- Relator(a)
- Ministra Daniela Teixeira
- Órgão julgador
- Quinta Turma
- Data do julgamento
- 16/10/2024
- Data de publicação
- 23/10/2024
STJ – Acórdão, Rel. Ministra Daniela Teixeira, Quinta Turma, j. 16/10/2024, p. 23/10/2024
DIREITO PROCESSUAL PENAL. AGRAVO REGIMENTAL. RECURSO EM HABEAS CORPUS. ESTUPRO DE VULNERÁVEL. DILIGÊNCIAS DA DEFESA INDEFERIDAS FUNDAMENTADAMENTE. MAGISTRADO COMO DESTINATÁRIO DA PROVA. RECURSO IMPROVIDO. I. Caso em exame 1. Agravo regimental interposto em recurso de habeas corpus contra acórdão que denegou a ordem.

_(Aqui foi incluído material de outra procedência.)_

(** A pair of landmarks whose cached path has between 1 and 69 nodes. *)
Definition conn_ok (c : gmap edge_key path) (uv : node * node) : Prop :=
  exists p, c !! sorted_pair (fst uv) (snd uv) = Some p /\
            (0 < length p)%nat /\ (length p < 70)%nat.

(** [list(string.ascii_uppercase)] *)
Definition ascii_uppercase : list string :=
  ["A"; "B"; "C"; "D"; "E"; "F"; "G"; "H"; "I"; "J"; "K"; "L"; "M";
   "N"; "O"; "P"; "Q"; "R"; "S"; "T"; "U"; "V"; "W"; "X"; "Y"; "Z"].

(** [{n: labels[i] for i, n in enumerate(abstract_nodes)}]; [None] is the
    [IndexError] of [labels[i]]. *)
Fixpoint label_nodes (i : nat) (ns : list node) (acc : gmap node string)
  : option (gmap node string) :=
  match ns with
  | [] => Some acc
  | n :: r =>
      match ascii_uppercase !! i with
      | Some l => label_nodes (S i) r (<[n := l]> acc)
      | None => None
      end
  end.

(** The body of the inner loop for one pair with [i < j]. *)
Definition connect_step (u : node) (acc : list (node * node) * MapEngine) (v : node)
  : list (node * node) * MapEngine :=
  match get_phys_path (snd acc) u v with
  | (Some (x :: r), m') =>
      if (length (x :: r) <? 70)%nat then (fst acc ++ [(u, v)], m')
      else (fst acc, m')
  | (_, m') => (fst acc, m')
  end.

(** The two nested [enumerate] loops: every pair of positions [i < j]. *)
Fixpoint connect_all (ns : list node) (acc : list (node * node) * MapEngine)
  : list (node * node) * MapEngine :=
  match ns with
  | [] => acc
  | u :: rest => connect_all rest (fold_left (connect_step u) rest acc)
  end.

(** [generate_abstraction]: the landmarks, the [AbstractGraph] attributes the
    engine reads, and the engine with the paths the pairing has cached. *)
Definition generate_abstraction (road_nodes : list node) (max_nodes : Z) (m : MapEngine)
  : option (list node * AbstractGraph * MapEngine) :=
  match select_landmarks (nodes m) max_nodes (candidates (G_proj m) road_nodes) [] with
  | Some abstract_nodes =>
      match label_nodes 0 abstract_nodes ∅ with
      | Some mapping =>
          match connect_all abstract_nodes ([], m) with
          | (conns, m') => Some (abstract_nodes, mk_AbstractGraph conns mapping, m')
          end
      | None => None
      end
  | None => None
  end.

(** [layout.graph_sys = abstract_graph] in [run_sim]. *)
Definition with_graph_sys (gs : AbstractGraph) (m : MapEngine) : MapEngine :=
  mk_MapEngine (G_proj m) (nodes m) gs (edge_density m) (blocked_edges m)
    (phys_path_cache m) (G_abs_cached m) (last_edge_density_snapshot m).

(** ** Camera and picking *)

Record Camera := mk_Camera {
  off_x : Q;
  off_y : Q;
  zoom : Q;
  drag_start : option (Z * Z)
}.

(** [Camera.__init__] *)
Definition new_Camera : Camera := mk_Camera 0 0 1 None.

O recorrente é acusado de estupro de vulnerável, com pedido de realização de diligências probatórias indeferido pelo magistrado de primeira instância. A defesa alega cerceamento de defesa e constrangimento ilegal. II. Questão em discussão 2. A questão em discussão consiste em saber se o indeferimento das diligências probatórias pelo magistrado de primeira instância configura cerceamento de defesa. III. Razões de decidir 3. O magistrado é o destinatário final das provas e pode indeferir aquelas que considerar irrelevantes, impertinentes ou protelatórias. 4. As diligências probatórias requeridas foram analisadas e consideradas desnecessárias para o caso concreto, com fundamentação adequada. 5. A jurisprudência da Corte Superior estabelece que o direito à prova não é absoluto e pode ser limitado por regras processuais. IV. Dispositivo 6. Agravo regimental improvido. (AgRg no RHC n. 198.786/AL, relatora Ministra Daniela Teixeira, Quinta Turma, julgado em 16/10/2024, DJe de 23/10/2024.)